On June 8, 2026, at WWDC 2026, Apple announced iPadOS 27.

==Features==
Many features of iPadOS are also available on iOS; however, iPadOS contains some features and apps that are not available in iOS and lacks some features and apps that are available in iOS.

===iPadOS 14===

====Scribble====
Introduced in iPadOS 14, Scribble converts text handwritten by an Apple Pencil into typed text in most text fields.

===iPadOS 15===

====Widgets====
Beginning with iPadOS 15, widgets can be placed on the home screen.

====Translate====
Beginning with iPadOS 15, the Translate app is available on iPad. The feature was announced on June 7, 2021, at WWDC 2021.

===iPadOS 16===

====Weather====
Beginning with iPadOS 16, the Weather app was added to iPad. The application had previously only been available on the iPhone and iPod Touch. The feature was announced on June 6, 2022, at WWDC 2022.

====Stage Manager====
iPadOS 16 adds a new feature called Stage Manager that automatically sorts windows by app.

===iPadOS 17===

====Lock Screen====
iPadOS 17 allows users to personalize their Lock Screens with widgets and fonts. Interactive widgets can be placed on both the Lock Screen and Home Screen for quick access to customizable information, such as weather and reminders.

====Health====
The introduction of the Health app on iPad provides a central location to view and manage health data.

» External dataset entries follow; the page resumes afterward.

Lemma paired_after_creation (db : Database) (table link_row_table : Table)
  (values : gmap string KwargValue) :
  paired db -> paired (after_creation db table values link_row_table).
Proof.
  intros Hpaired i f Hf. unfold after_creation in *. cbn in *.
  destruct (decide (i = next_field_id db)) as [-> | Hne1].
  { rewrite lookup_insert_eq in Hf. injection Hf as <-.
    split; [reflexivity |]. split; [lia |].
    exists (next_field_id db + 1),
           (created_related db table values link_row_table).
    split; [lia |]. split; [reflexivity |]. split; [| reflexivity].
    rewrite lookup_insert_ne by lia. now rewrite lookup_insert_eq. }
  rewrite lookup_insert_ne in Hf by congruence.
  destruct (decide (i = next_field_id db + 1)) as [-> | Hne2].
  { rewrite lookup_insert_eq in Hf. injection Hf as <-.
    split; [reflexivity |]. split; [lia |].
    exists (next_field_id db), (created_field db table values link_row_table).
    split; [lia |]. split; [reflexivity |]. split; [| reflexivity].
    now rewrite lookup_insert_eq. }
  rewrite lookup_insert_ne in Hf by congruence.
  destruct (Hpaired i f Hf) as (Hid & Hlt & j & p & Hji & Hrel & Hp & Hback).
  split; [exact Hid |]. split; [lia |].
  exists j, p. repeat split; try assumption.
  destruct (Hpaired j p Hp) as (_ & Hj & _).
  rewrite !lookup_insert_ne by lia. exact Hp.
Qed.

Lemma delete_field_run (db : Database) (user : Z) (f p : LinkRowField) :
  paired db ->
  LinkRowField_objects db !! field_id (link_row_base f) = Some f ->
  pair db f = Some p ->
  field_id (link_row_base p) <> field_id (link_row_base f) /\
  pair db p = Some f /\
  FieldHandler.delete_field user f db
  = (Ok (), without db (field_id (link_row_base f)) (field_id (link_row_base p))).
Proof.
  intros Hpaired Hf Hpair.
  destruct (Hpaired _ f Hf) as (_ & _ & j & p' & Hji & Hrel & Hp & Hback).
  unfold pair in *. rewrite Hrel in Hpair. cbn in Hpair.
  rewrite Hp in Hpair. injection Hpair as <-.
  destruct (Hpaired j p' Hp) as (Hidp & _).
  rewrite Hidp. split; [exact Hji |]. split.
  - rewrite Hback. cbn. exact Hf.
  - unfold FieldHandler.delete_field, LinkRowFieldType.after_delete.
    unfold mbind, DB_bind, LinkRowField_delete. cbv beta iota.
    rewrite Hrel. cbn [LinkRowField_objects].
    rewrite lookup_fmap, lookup_delete_ne by congruence. rewrite Hp.
    cbn [fmap option_fmap option_map].
    assert (field_id (link_row_base (set_null (field_id (link_row_base f)) p'))
            = j) as -> by (unfold set_null; now destruct (bool_decide _)).
    unfold without. f_equal. f_equal. apply map_eq. intros k.
    rewrite lookup_fmap.
    destruct (decide (k = j)) as [-> | Hkj];
      [now rewrite !lookup_delete_eq |].
    rewrite !(lookup_delete_ne _ j k) by congruence.
    rewrite lookup_fmap.
    destruct (decide (k = field_id (link_row_base f))) as [-> | Hki];
      [now rewrite !lookup_delete_eq |].
    rewrite !lookup_delete_ne by congruence.
    destruct (LinkRowField_objects db !! k) as [g |] eqn:Hg; [| reflexivity].
    cbn. f_equal.
    destruct (Hpaired k g Hg) as (_ & _ & j' & q & _ & Hgrel & Hq & Hqback).
    unfold set_null.
    rewrite (bool_decide_eq_false_2 (link_row_related_field g = Some _)).
    2:{ rewrite Hgrel. intros [= ->]. rewrite Hf in Hq. injection Hq as <-.
        congruence. }
    rewrite bool_decide_eq_false_2; [reflexivity |].
    rewrite Hgrel. intros [= ->]. rewrite Hp in Hq. injection Hq as <-.
    congruence.
Qed.

Lemma paired_without (db : Database) (f p : LinkRowField) :
  paired db ->
  LinkRowField_objects db !! field_id (link_row_base f) = Some f ->
  pair db f = Some p ->
  paired (without db (field_id (link_row_base f)) (field_id (link_row_base p))).
Proof.
  intros Hpaired Hf Hpair.
  destruct (Hpaired _ f Hf) as (_ & _ & j & p' & Hji & Hrel & Hp & Hback).
  unfold pair in Hpair. rewrite Hrel in Hpair. cbn in Hpair.
  rewrite Hp in Hpair. injection Hpair as <-.
  destruct (Hpaired j p' Hp) as (Hidp & _). rewrite Hidp.
  intros k g Hg. unfold without in *. cbn in *.
  apply lookup_delete_Some in Hg as [Hkj Hg].
  apply lookup_delete_Some in Hg as [Hki Hg].
  destruct (Hpaired k g Hg) as (Hid & Hlt & j' & q & Hj'k & Hgrel & Hq & Hqback).
  split; [exact Hid |]. split; [exact Hlt |].
  exists j', q. repeat split; try assumption.
  rewrite !lookup_delete_ne; [exact Hq | |].
  - intros <-. rewrite Hf in Hq. injection Hq as <-. congruence.
  - intros <-. rewrite Hp in Hq. injection Hq as <-. congruence.
Qed.

(** C2: in a database where the pairing invariant holds, following the
    pairing reference of a link row field twice leads back to the field;
    creating a link row field without a back reference creates the field
    and, on the linked table, its related field, named after the table of
    the field, each pointing at the other, and keeps the invariant; the
    related field is created with the back reference supplied, so its own
    [after_create] returns at once and two nested calls suffice; deleting
    a field removes it and its related field and keeps the invariant. *)
Theorem link_row_pairing (db : Database) (user : Z) :
  paired db ->
  (forall f, LinkRowField_objects db !! field_id (link_row_base f) = Some f ->
     exists p, pair db f = Some p /\ pair db p = Some f) /\
  (forall depth table linked_table do_schema_change values,
     values !! "link_row_table" = Some (KwTable linked_table) ->
     values !! "link_row_related_field" = None ->
     database_id table = database_id linked_table ->
     exists f p db',
       FieldHandler.create_field (S (S depth)) user table
         LinkRowFieldType.type do_schema_change values db = (Ok f, db') /\
       pair db' f = Some p /\ pair db' p = Some f /\
       field_table (link_row_base f) = table /\
       link_row_table f = linked_table /\
       field_table (link_row_base p) = linked_table /\
       link_row_table p = table /\
       field_name (link_row_base p) = table_name table /\
       LinkRowField_objects db !! field_id (link_row_base f) = None /\
       LinkRowField_objects db !! field_id (link_row_base p) = None /\
       (forall i, i <> field_id (link_row_base f) ->
                  i <> field_id (link_row_base p) ->
          LinkRowField_objects db' !! i = LinkRowField_objects db !! i) /\
       paired db') /\
  (forall create_field field db0,
     is_Some (link_row_related_field field) ->
     LinkRowFieldType.after_create create_field field user db0
     = (Ok field, db0)) /\
  (forall f p,
     LinkRowField_objects db !! field_id (link_row_base f) = Some f ->
     pair db f = Some p ->
     exists db',
       FieldHandler.delete_field user f db = (Ok (), db') /\
       LinkRowField_objects db' !! field_id (link_row_base f) = None /\
       LinkRowField_objects db' !! field_id (link_row_base p) = None /\
       (forall i, i <> field_id (link_row_base f) ->
                  i <> field_id (link_row_base p) ->
          LinkRowField_objects db' !! i = LinkRowField_objects db !! i) /\
       paired db').
Proof.
  intros Hpaired. split; [| split; [| split]].
  - intros f Hf.
    destruct (Hpaired _ f Hf) as (_ & _ & j & p & _ & Hrel & Hp & Hback).
    exists p. unfold pair. rewrite Hrel, Hback. cbn. now split.
  - intros depth table linked_table do_schema_change values
      Htable Hrelated Hsame.
    assert (forall i, next_field_id db <= i ->
              LinkRowField_objects db !! i = None) as Hfresh.
    { intros i Hi. destruct (LinkRowField_objects db !! i) as [g |] eqn:Hg;
        [| reflexivity].
      destruct (Hpaired i g Hg) as (_ & Hlt & _). lia. }
    exists (created_field db table values linked_table),
           (created_related db table values linked_table),
           (after_creation db table values linked_table).
    split; [now apply create_field_run |].
    unfold pair, after_creation. cbn.
    rewrite lookup_insert_ne by lia. rewrite !lookup_insert_eq.
    split_and!; try reflexivity.
    + apply Hfresh. lia.
    + apply Hfresh. lia.
    + intros i Hi1 Hi2. now rewrite !lookup_insert_ne by congruence.
    + now apply paired_after_creation.
  - intros create_field field db0. apply after_create_related.
  - intros f p Hf Hpair.
    destruct (delete_field_run db user f p Hpaired Hf Hpair)
      as (Hne & _ & Hrun).
    eexists. split; [exact Hrun |]. unfold without. cbn.
    split; [| split; [| split]].
    + rewrite lookup_delete_ne by congruence. apply lookup_delete_eq.
    + apply lookup_delete_eq.
    + intros i Hi1 Hi2. now rewrite !lookup_delete_ne by congruence.
    + now apply paired_without.
Qed.

(** C1: [before_create] of a link row field fails with
    [LinkRowTableNotProvided] when the values hold no linked table (the key
    is missing or its value is falsy) and with
    [LinkRowTableNotInSameDatabase] when the database id of the linked
    table differs from that of the table of the field; in both cases the
    database is as it was, and whatever the creation would do after the
    hook is not run, so no field row is created. *)
Theorem link_row_before_create_fails (table : Table) (primary : bool)
  (values : gmap string KwargValue) (order user : Z) (db : Database) :
  let before_create :=
    LinkRowFieldType.before_create table primary values order user in
  ((values !! "link_row_table" = None \/
    exists v, values !! "link_row_table" = Some v /\ kwarg_truthy v = false) ->
   before_create db = (Raise LinkRowTableNotProvided, db)) /\
  (forall link_row_table,
     values !! "link_row_table" = Some (KwTable link_row_table) ->
     database_id link_row_table <> database_id table ->
     before_create db
     = (Raise (LinkRowTableNotInSameDatabase
                 (table_id link_row_table) (table_id table)), db)) /\
  (forall (e : Exception) (B : Type) (rest : unit -> DB B),
     before_create db = (Raise e, db) ->
     (before_create ≫= rest) db = (Raise e, db)).
Proof.
  intros before_create. subst before_create.
  unfold LinkRowFieldType.before_create. split; [| split].
  - intros [-> | (v & -> & Hfalsy)]; [reflexivity |]. now rewrite Hfalsy.
  - intros link_row_table -> Hother. cbn.
    now rewrite bool_decide_eq_true_2 by congruence.
  - intros e B rest Hraise. now apply bind_raise.
Qed.

Lemma link_row_before_create_fails_witness :
  LinkRowFieldType.before_create sample_table false ∅ 1 1 sample_database
  = (Raise LinkRowTableNotProvided, sample_database).
Proof.
  apply (link_row_before_create_fails sample_table false ∅ 1 1 sample_database).
  left. reflexivity.
Defined.

Lemma paired_sample_database : paired sample_database.
Proof. intros i f Hf. discriminate. Qed.

Lemma link_row_pairing_witness :
  exists f p db' db'',
    FieldHandler.create_field 2 1 sample_table LinkRowFieldType.type true
      sample_link_row_values sample_database = (Ok f, db') /\
    pair db' f = Some p /\ pair db' p = Some f /\
    field_table (link_row_base p) = sample_linked_table /\
    field_name (link_row_base p) = "Customers" /\
    FieldHandler.delete_field 1 p db' = (Ok (), db'') /\
    LinkRowField_objects db'' !! field_id (link_row_base f) = None /\
    LinkRowField_objects db'' !! field_id (link_row_base p) = None.
Proof.
  destruct (link_row_pairing sample_database 1 paired_sample_database)
    as (_ & Hcreate & _).
  destruct (Hcreate 0%nat sample_table sample_linked_table true
              sample_link_row_values eq_refl eq_refl eq_refl)
    as (f & p & db' & Hrun & Hfp & Hpf & _ & _ & Hp & _ & Hname & _ & _ & _
        & Hpaired).
  destruct (link_row_pairing db' 1 Hpaired) as (_ & _ & _ & Hdelete).
  assert (LinkRowField_objects db' !! field_id (link_row_base p) = Some p)
    as Hstored.
  { unfold pair in Hfp. destruct (link_row_related_field f) as [j |];
      [| discriminate]. cbn in Hfp.
    destruct (Hpaired j p Hfp) as (<- & _). exact Hfp. }
  destruct (Hdelete p f Hstored Hpf) as (db'' & Hgone & Hnone_p & Hnone_f & _).
  exists f, p, db', db''. repeat split; assumption.
Defined.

====Messages and FaceTime====
New communication features for Messages and FaceTime were introduced, such as audio messages (like a voicemail) if a call is not answered on FaceTime, and using an Apple TV for FaceTime calls with an iPad acting as a camera. Messages introduces the combining of search filters and content types when users search through messages, as well as transcriptions for audio messages.

====Accessibility====
New accessibility features such as Screen Distance and improved Voice Control expand usability options for a wider range of users.

====App updates====
Several core apps receive updates, including Photos, Safari, Notes, and Reminders, bringing new functionality and improvements to enhance the overall iPad experience.

===iPadOS 18===

iPadOS 18 introduces Apple Intelligence with artificial intelligence (AI) capabilities. Users can place apps and widgets anywhere on the Home Screen, and set a dark-themed or tinted look for app icons. The Calculator app for iPad was introduced. The Control Center was redesigned to be customizable with resizable buttons, shortcuts, and functions. Users can set apps to be locked or hidden; accessing such apps requires passcode or biometric authentication.

===iPadOS 26===

iPadOS 26 has a new Liquid Glass design, new apps including Phone, Games, Journal and Preview, and a windowing system similar to macOS for multitasking. Folder icons are also more customizable.

=== iPadOS 27 ===

iPadOS 27 introduces Siri AI, alongside new features and enhancements to Apple Intelligence and child-safety features.